Work item
From the data underneath, reproduce exactly the stretch that begins at the line with "Definition own_bit (s" and ends after the line with "skeleton s' = skeleton s → counter".
== Segment start ==
(* ===== verification/Versioning.v ===== *)
(** * Protocol versions

    Models [ProtocolVersion], [VersionsMap] and [ProtocolInfo] of
    data_structures/src/proto/versioning.rs and the functions of
    data_structures/src/lib.rs over the process-wide [PROTOCOL], which is a state
    that each of them takes and returns. *)

From stdpp Require Import base tactics numbers list gmap sorting.
From Stdlib Require Import ZArith Lia.
From S2P Require Import Prelude Epoch.
Local Open Scope Z_scope.

(** ** Versions *)

Inductive ProtocolVersion := V1_7 | V1_8 | V2_0.
#[export] Instance ProtocolVersion_eq_dec : EqDecision ProtocolVersion.
Proof. solve_decision. Defined.
#[export] Instance ProtocolVersion_countable : Countable ProtocolVersion.
Proof.
  apply (inj_countable'
    (λ v, match v with V1_7 => 0%nat | V1_8 => 1%nat | V2_0 => 2%nat end)
    (λ n, match n with O => V1_7 | 1%nat => V1_8 | _ => V2_0 end)).
  by intros [].
Defined.

Definition version_default : ProtocolVersion := V1_7.
Definition version_MIN : ProtocolVersion := V1_7.
Definition version_MAX : ProtocolVersion := V2_0.
Definition version_next (v : ProtocolVersion) : ProtocolVersion := match v with V1_7 => V1_8 | _ => V2_0 end.
Definition version_prev (v : ProtocolVersion) : ProtocolVersion := match v with V2_0 => V1_8 | _ => V1_7 end.

(** [PartialOrd::partial_cmp]; the last case is the unreachable one. *)
Definition partial_cmp (x y : ProtocolVersion) : comparison :=
  if decide (x = y) then Eq
  else match x, y with
       | V1_7, _ => Lt
       | V2_0, _ => Gt
       | V1_8, V1_7 => Gt
       | V1_8, V2_0 => Lt
       | V1_8, V1_8 => Eq
       end.
(** [x < y], and the common [x < ProtocolVersion::V2_0]. *)
Definition version_lt (x y : ProtocolVersion) : bool := match partial_cmp x y with Lt => true | _ => false end.
Definition before_v2 (v : ProtocolVersion) : bool := version_lt v V2_0.

(** ** When each version is in force *)

Record VersionsMap := MkVersions { efv : gmap ProtocolVersion Z; vfe : gmap Z ProtocolVersion }.
Definition versions_new : VersionsMap := MkVersions ∅ ∅.

Definition versions_register (m : VersionsMap) (epoch : Z) (version : ProtocolVersion) : VersionsMap :=
  MkVersions (<[version := epoch]> (efv m)) (<[epoch := version]> (vfe m)).

(** [iter().rev().find(..)]: the last entry not after the epoch. *)
Definition version_for_epoch (m : VersionsMap) (queried_epoch : Z) : ProtocolVersion :=
  default version_default
    (snd <$> head (filter (λ ev : Z * ProtocolVersion, ev.1 ≤ queried_epoch) (reverse (btree_entries (vfe m))))).

Definition try_get_activation_epoch (m : VersionsMap) (version : ProtocolVersion) : option Z := efv m !! version.
Definition get_activation_epoch (m : VersionsMap) (version : ProtocolVersion) : Z :=
  match try_get_activation_epoch m version with Some epoch => epoch | None => U32 - 1 end.

Record ProtocolInfo := MkProtocol {
  current_version : ProtocolVersion;
  all_versions : VersionsMap;
  all_checkpoints_periods : gmap ProtocolVersion Z;
}.
Definition protocol_default : ProtocolInfo := MkProtocol version_default versions_new ∅.

Definition protocol_register (p : ProtocolInfo) (epoch : Z) (version : ProtocolVersion) (period : Z) : ProtocolInfo :=
  MkProtocol (current_version p) (versions_register (all_versions p) epoch version)
    (<[version := period]> (all_checkpoints_periods p)).
Definition clear_versions (p : ProtocolInfo) : ProtocolInfo := MkProtocol version_default versions_new ∅.

(** [derive_activation_timestamp], by recursion on the number of versions before
    this one; [checkpoint_zero] and [period_zero] are those of the consensus
    constants.  [u32] and [i64] arithmetic wraps. *)
Fixpoint derive_from (n : nat) (p : ProtocolInfo) (version : ProtocolVersion) (checkpoint_zero period_zero : Z) :
    option Z :=
  match n with
  | O => Some checkpoint_zero
  | S n =>
      let previous := version_prev version in
      let previous_timestamp := derive_from n p previous checkpoint_zero period_zero in
      period ← (if decide (previous = version_MIN) then Some period_zero else all_checkpoints_periods p !! previous);
      activation ← try_get_activation_epoch (all_versions p) version;
      let span_epochs := sat_sub activation (default 0 (try_get_activation_epoch (all_versions p) previous)) in
      let span_seconds := wmul U32 span_epochs period in
      t ← previous_timestamp;
      Some (wrap_i64 (t + span_seconds))
  end.
Definition derive_activation_timestamp (p : ProtocolInfo) (version : ProtocolVersion) (checkpoint_zero period_zero : Z) :
    option Z :=
  derive_from (match version with V1_7 => 0 | V1_8 => 1 | V2_0 => 2 end)%nat p version checkpoint_zero period_zero.

(** ** The process-wide protocol *)

Definition get_protocol_version (p : ProtocolInfo) (epoch : option Z) : ProtocolVersion :=
  match epoch with Some e => version_for_epoch (all_versions p) e | None => current_version p end.
Definition register_protocol_version (p : ProtocolInfo) (version : ProtocolVersion) (epoch period : Z) : ProtocolInfo :=
  protocol_register p epoch version period.
Definition set_protocol_version (p : ProtocolInfo) (version : ProtocolVersion) : ProtocolInfo :=
  MkProtocol version (all_versions p) (all_checkpoints_periods p).
Definition load_protocol_info (p info : ProtocolInfo) : ProtocolInfo := info.
Definition initialize_default (p : ProtocolInfo) (default_period : Z) : ProtocolInfo :=
  register_protocol_version p version_default 0 default_period.
Definition clear_protocol_info (p : ProtocolInfo) : ProtocolInfo := clear_versions p.
Definition refresh_protocol_version (p : ProtocolInfo) (current_epoch : Z) : ProtocolInfo :=
  set_protocol_version p (get_protocol_version p (Some current_epoch)).
Definition get_protocol_version_activation_epoch (p : ProtocolInfo) (version : ProtocolVersion) : Z :=
  get_activation_epoch (all_versions p) version.
Definition get_protocol_version_period (p : ProtocolInfo) (version : ProtocolVersion) : Z :=
  match all_checkpoints_periods p !! version with Some period => period | None => U16 - 1 end.

(** ** Properties *)

(** The last of the entries of a sorted list that satisfy a predicate. *)
Lemma find_last_sorted {A} (R : relation A) (P : A → Prop) `{!∀ x, Decision (P x)} l :
  StronglySorted R l →
  match head (filter P (reverse l)) with
  | Some x => x ∈ l ∧ P x ∧ ∀ y, y ∈ l → P y → y = x ∨ R y x
  | None => ∀ y, y ∈ l → ¬ P y
  end.
Proof.
  induction l as [|x l IH] using rev_ind; intros Hs; [by intros y ?%elem_of_nil|].
  rewrite reverse_snoc, filter_cons. apply StronglySorted_app in Hs as (Hl & Hx & _).
  assert (∀ y, y ∈ l ++ [x] ↔ y ∈ l ∨ y = x) as Hin by (intros y; by rewrite elem_of_app, list_elem_of_singleton).
  case_decide as Hp.
  - cbn [head]. split_and!; [apply Hin; by right|done|]. intros y [Hy|Hy]%Hin _; [|by left].
    right. apply Hl; [done|]. by left.
  - specialize (IH Hx). destruct (head _) as [z|].
    + destruct IH as (Hz & Hpz & Hmax). split_and!; [apply Hin; by left|done|].
      intros y [Hy|Hy]%Hin Hpy; [by apply Hmax|by subst].
    + intros y [Hy|Hy]%Hin; [by apply IH|by subst].
Qed.

Lemma version_for_epoch_spec m q :
  (∃ e v, vfe m !! e = Some v ∧ e ≤ q ∧ (∀ e', is_Some (vfe m !! e') → e' ≤ q → e' ≤ e) ∧ version_for_epoch m q = v)
  ∨ ((∀ e, is_Some (vfe m !! e) → q < e) ∧ version_for_epoch m q = version_default).
Proof.
  pose proof (find_last_sorted key_le (λ ev : Z * ProtocolVersion, ev.1 ≤ q) _ (btree_entries_sorted (vfe m))) as Hf.
  unfold version_for_epoch. destruct (head _) as [[e v]|]; [left|right]; cbn [fmap option_fmap option_map default snd] in *.
  - destruct Hf as (Hin%elem_of_btree_entries & Hle & Hmax). exists e, v. split_and!; [done..| |done].
    intros e' [v' Hv'] He'. destruct (Hmax (e', v')) as [[= -> ->]|Hk]; [by apply elem_of_btree_entries|done|lia|].
    apply Hk.
  - split; [|done]. intros e [v Hv]. apply elem_of_btree_entries, Hf in Hv. simpl in Hv. lia.
Qed.

(** A schedule: each version once, no two at the same epoch. *)
Definition schedule (l : list (Z * ProtocolVersion)) : Prop := NoDup l.*1 ∧ NoDup l.*2.
Definition register_all (m : VersionsMap) (l : list (Z * ProtocolVersion)) : VersionsMap :=
  foldl (λ m ev, versions_register m ev.1 ev.2) m l.

Lemma register_all_lookup l : ∀ m,
  schedule l → (∀ ev, ev ∈ l → vfe m !! ev.1 = None ∧ efv m !! ev.2 = None) →
  (∀ e v, vfe (register_all m l) !! e = Some v ↔ vfe m !! e = Some v ∨ (e, v) ∈ l)
  ∧ ∀ e v, efv (register_all m l) !! v = Some e ↔ efv m !! v = Some e ∨ (e, v) ∈ l.
Proof.
  induction l as [|[e0 v0] l IH]; intros m [He Hv] Hnew; cbn [register_all foldl].
  - split; intros; rewrite elem_of_nil; tauto.
  - rewrite fmap_cons in He. rewrite fmap_cons in Hv. apply NoDup_cons in He as [He0 He], Hv as [Hv0 Hv]. cbn [fst snd] in *.
    destruct (Hnew (e0, v0)) as [Hm1 Hm2]; [by left|]. cbn [fst snd] in *.
    destruct (IH (versions_register m e0 v0)) as [IH1 IH2]; [done| |].
    + intros [e v] Hin. destruct (Hnew (e, v)) as [? ?]; [by right|]. cbn [fst snd versions_register vfe efv] in *.
      split; rewrite lookup_insert_ne; try done; intros <-.
      * apply He0, list_elem_of_fmap. by exists (e0, v).
      * apply Hv0, list_elem_of_fmap. by exists (e, v0).
    + split; intros e v; [etrans; [apply IH1|]|etrans; [apply IH2|]]; cbn [versions_register vfe efv];
        rewrite elem_of_cons, lookup_insert_Some; naive_solver.
Qed.

(** Versions in force.  When every version is registered once and at its own
    epoch, in any order, the two tables agree: each version starts at its
    activation epoch, and the version of an epoch is the last one activated by
    then, or the first version before any activation.  If later versions are
    scheduled later, the version in force never goes back. *)
Theorem version_for_epoch_exact l :
  schedule l →
  let m := register_all versions_new l in
  (∀ e v, (e, v) ∈ l → try_get_activation_epoch m v = Some e ∧ version_for_epoch m e = v)
  ∧ (∀ q, (∃ e v, (e, v) ∈ l ∧ e ≤ q ∧ (∀ e' v', (e', v') ∈ l → e' ≤ q → e' ≤ e) ∧ version_for_epoch m q = v)
          ∨ ((∀ e v, (e, v) ∈ l → q < e) ∧ version_for_epoch m q = version_default))
  ∧ ((∀ e v e' v', (e, v) ∈ l → (e', v') ∈ l → e ≤ e' → version_lt v' v = false) →
     ∀ q q', q ≤ q' → version_lt (version_for_epoch m q') (version_for_epoch m q) = false).
Proof.
  intros Hl m. destruct (register_all_lookup l versions_new Hl) as [Hvfe Hefv].
  { intros ev _. split; apply lookup_empty. }
  fold m in Hvfe, Hefv. cbn [versions_new vfe efv] in *. setoid_rewrite lookup_empty in Hvfe. setoid_rewrite lookup_empty in Hefv.
  assert (∀ e v, vfe m !! e = Some v ↔ (e, v) ∈ l) as Hin by naive_solver.
  assert (∀ q, (∃ e v, (e, v) ∈ l ∧ e ≤ q ∧ (∀ e' v', (e', v') ∈ l → e' ≤ q → e' ≤ e) ∧ version_for_epoch m q = v)
          ∨ ((∀ e v, (e, v) ∈ l → q < e) ∧ version_for_epoch m q = version_default)) as Hspec.
  { intros q. destruct (version_for_epoch_spec m q) as [(e & v & Hv & Hle & Hmax & Heq)|[Hnone Heq]].
    - left. exists e, v. split_and!; [by apply Hin|done| |done]. intros e' v' Hv'%Hin. apply Hmax. by eexists.
    - right. split; [|done]. intros e v Hv%Hin. apply Hnone. by eexists. }
  split_and!; [|done|].
  - intros e v Hev. split; [apply Hefv; by right|].
    destruct (Hspec e) as [(e' & v' & Hev' & Hle & Hmax & ->)|[Hnone _]]; [|specialize (Hnone e v Hev); lia].
    assert (e' = e) as -> by (specialize (Hmax e v Hev); lia). apply Hin in Hev, Hev'. congruence.
  - intros Hmono q q' Hq.
    destruct (Hspec q) as [(e & v & Hev & Hle & Hmax & ->)|[Hnone ->]].
    + destruct (Hspec q') as [(e' & v' & Hev' & Hle' & Hmax' & ->)|[Hnone' ->]].
      * apply (Hmono e v e' v'); [done..|]. apply (Hmax' e v); [done|lia].
      * specialize (Hnone' e v Hev). lia.
    + by destruct (version_for_epoch m q').
Qed.

Lemma version_for_epoch_exact_witness :
  schedule [(2949141, V1_8); (0, V1_7); (3000000, V2_0)]
  ∧ let m := register_all versions_new [(2949141, V1_8); (0, V1_7); (3000000, V2_0)] in
    version_for_epoch m 2949141 = V1_8 ∧ version_lt (version_for_epoch m 3000001) (version_for_epoch m 2949142) = false.
Proof.
  assert (schedule [(2949141, V1_8); (0, V1_7); (3000000, V2_0)]) as Hs.
  { split; apply (bool_decide_unpack _); by vm_compute. }
  split; [exact Hs|]. destruct (version_for_epoch_exact _ Hs) as (H1 & _ & H3). split.
  - apply (H1 2949141 V1_8). by left.
  - apply H3; [|lia]. intros e v e' v' Hv Hv'.
    repeat (apply elem_of_cons in Hv as [[= -> ->]|Hv]; [|]); try by apply elem_of_nil in Hv.
    all: repeat (apply elem_of_cons in Hv' as [[= -> ->]|Hv']; [intros ?; first [by vm_compute|lia]|]); by apply elem_of_nil in Hv'.
Defined.

Lemma set_values_keeps c period E c' :
  set_values_for_wit2 c period E = Ret c' tt →
  checkpoint_zero_timestamp c' = checkpoint_zero_timestamp c ∧ checkpoints_period c' = checkpoints_period c.
Proof.
  unfold set_values_for_wit2. destruct (epoch_timestamp _ _) as [[ts b]| |]; [|done..]. by intros [= <-].
Qed.

(** The two places that compute when version 2.0 starts agree: the
    timestamp derived from the registered versions is the one that the epoch
    constants take when version 2.0 is scheduled, provided the transitional
    version keeps the original period. *)
Theorem activation_timestamps_agree p c e1 e2 period :
  before_activation c → 0 < period < U16 → 0 ≤ e1 ≤ e2 → checkpoints_period c * e2 < U32 →
  default 0 (try_get_activation_epoch (all_versions p) V1_7) = 0 →
  try_get_activation_epoch (all_versions p) V1_8 = Some e1 →
  try_get_activation_epoch (all_versions p) V2_0 = Some e2 →
  all_checkpoints_periods p !! V1_8 = Some (checkpoints_period c) →
  ∃ c', set_values_for_wit2 c period e2 = Ret c' tt
    ∧ derive_activation_timestamp p V2_0 (checkpoint_zero_timestamp c) (checkpoints_period c)
      = Some (checkpoint_zero_timestamp_wit2 c').
Proof.
  intros Hb Hper He Hmax H7 H8 H2 Hp8. pose proof Hb as [Hp Hz _].
  destruct (set_values_activates c period e2 Hb Hper) as (c' & Hset & Hac); [lia|done|].
  exists c'. split; [done|]. destruct (set_values_keeps c period e2 c' Hset) as [Hz' Hp'].
  rewrite (ac_wit2 c' e2 Hac), Hz', Hp'. unfold derive_activation_timestamp. cbn [derive_from version_prev].
  rewrite (decide_False (P := V1_8 = version_MIN)), (decide_True (P := V1_7 = version_MIN)) by done.
  rewrite H8, H2, Hp8, H7. cbn [mbind option_bind default from_option id]. unfold sat_sub.
  assert (0 ≤ checkpoints_period c * e1 ≤ checkpoints_period c * e2) by nia. unfold_moduli.
  rewrite !Z.max_r by lia. rewrite (wmul_small _ (e1 - 0)), (wmul_small _ (e2 - e1)) by (unfold_moduli; nia).
  rewrite (wrap_i64_small (_ + (e1 - 0) * _)) by lia. rewrite wrap_i64_small by lia. f_equal. ring.
Qed.

Lemma activation_timestamps_agree_witness :
  let p := protocol_register (protocol_register protocol_default 100 V1_8 45) 200 V2_0 20 in
  ∃ c', set_values_for_wit2 (MkEpochConstants 10000 45 I64_MAX 1) 20 200 = Ret c' tt
    ∧ derive_activation_timestamp p V2_0 10000 45 = Some (checkpoint_zero_timestamp_wit2 c').
Proof.
  apply (activation_timestamps_agree _ (MkEpochConstants 10000 45 I64_MAX 1) 100 200 20);
    try (simpl; unfold_moduli; lia); try by vm_compute.
Defined.

(** A version that is registered again keeps its first epoch in the table by
    epoch, where it is still found. *)
Theorem rescheduled_version_stays v e1 e2 :
  e1 < e2 →
  let m := versions_register (versions_register versions_new e1 v) e2 v in
  get_activation_epoch m v = e2 ∧ version_for_epoch m e1 = v.
Proof.
  intros He m. split; [unfold get_activation_epoch, try_get_activation_epoch; simpl; by rewrite lookup_insert_eq|].
  destruct (version_for_epoch_spec m e1) as [(e & v' & Hv & _ & _ & ->)|[Hnone _]].
  - simpl in Hv. apply lookup_insert_Some in Hv as [[_ <-]|[_ [[_ <-]|[_ Hv]]%lookup_insert_Some]]; try done.
  - specialize (Hnone e1). assert (e1 < e1); [|lia]. apply Hnone. simpl.
    rewrite lookup_insert_ne, lookup_insert_eq by lia. by eexists.
Qed.
Definition sane (s : TapiState) : Prop := ∀ n b, counter s n = Some (Some b) → 0 < period b.
(** The proposal of the bit [n] is voted in no other bit. *)
Definition own_bit (s : TapiState) (n : nat) (w : string) : Prop :=
  ∀ m b, m ≠ n → counter s m = Some (Some b) → wip b ≠ w.

Record same_shape (s s' : TapiState) : Prop := {
  ss_skeleton : skeleton s' = skeleton s;
  ss_length : current_length (bits s') = current_length (bits s);
  ss_last : last_epoch (bits s') = last_epoch (bits s);
}.

Lemma skeleton_counter s s' n b' :
  skeleton s' = skeleton s → counter s' n = Some (Some b') →
  ∃ b, counter s n = Some (Some b) ∧ set_votes b' 0 = set_votes b 0.
Proof.
  unfold skeleton, counter, bits. intros Hs Hb'.
  assert ((no_votes <$> info (bit_tapi_counter (engine s'))) !! n
          = Some (Some (set_votes b' 0))) as Hl by (by rewrite list_lookup_fmap, Hb').
  rewrite Hs, list_lookup_fmap in Hl.
  destruct (info (bit_tapi_counter (engine s)) !! n) as [[b|]|]; simpl in Hl; [|done..].
  exists b. split; congruence.
Qed.

Lemma sane_shape s s' : skeleton s' = skeleton s → sane s → sane s'.
Proof.
  intros Hs Hsane n b' Hb'. destruct (skeleton_counter s s' n b' Hs Hb') as (b & Hb & Heq).
  apply Hsane in Hb. injection Heq as Hp _ _ _ _. lia.
Qed.
Lemma own_bit_shape s s' n w : skeleton s' = skeleton s → own_bit s n w → own_bit s' n w.
Proof.
  intros Hs Ho m b' Hm Hb'. destruct (skeleton_counter s s' m b' Hs Hb') as (b & Hb & Heq).
  apply Ho in Hb; [|done]. injection Heq as _ Hw _ _ _. by rewrite Hw.
Qed.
== Segment end ==
Written response
Definition own_bit (s : TapiState) (n : nat) (w : string) : Prop :=
  ∀ m b, m ≠ n → counter s m = Some (Some b) → wip b ≠ w.

Record same_shape (s s' : TapiState) : Prop := {
  ss_skeleton : skeleton s' = skeleton s;
  ss_length : current_length (bits s') = current_length (bits s);
  ss_last : last_epoch (bits s') = last_epoch (bits s);
}.

Lemma skeleton_counter s s' n b' :
  skeleton s' = skeleton s → counter s' n = Some (Some b') →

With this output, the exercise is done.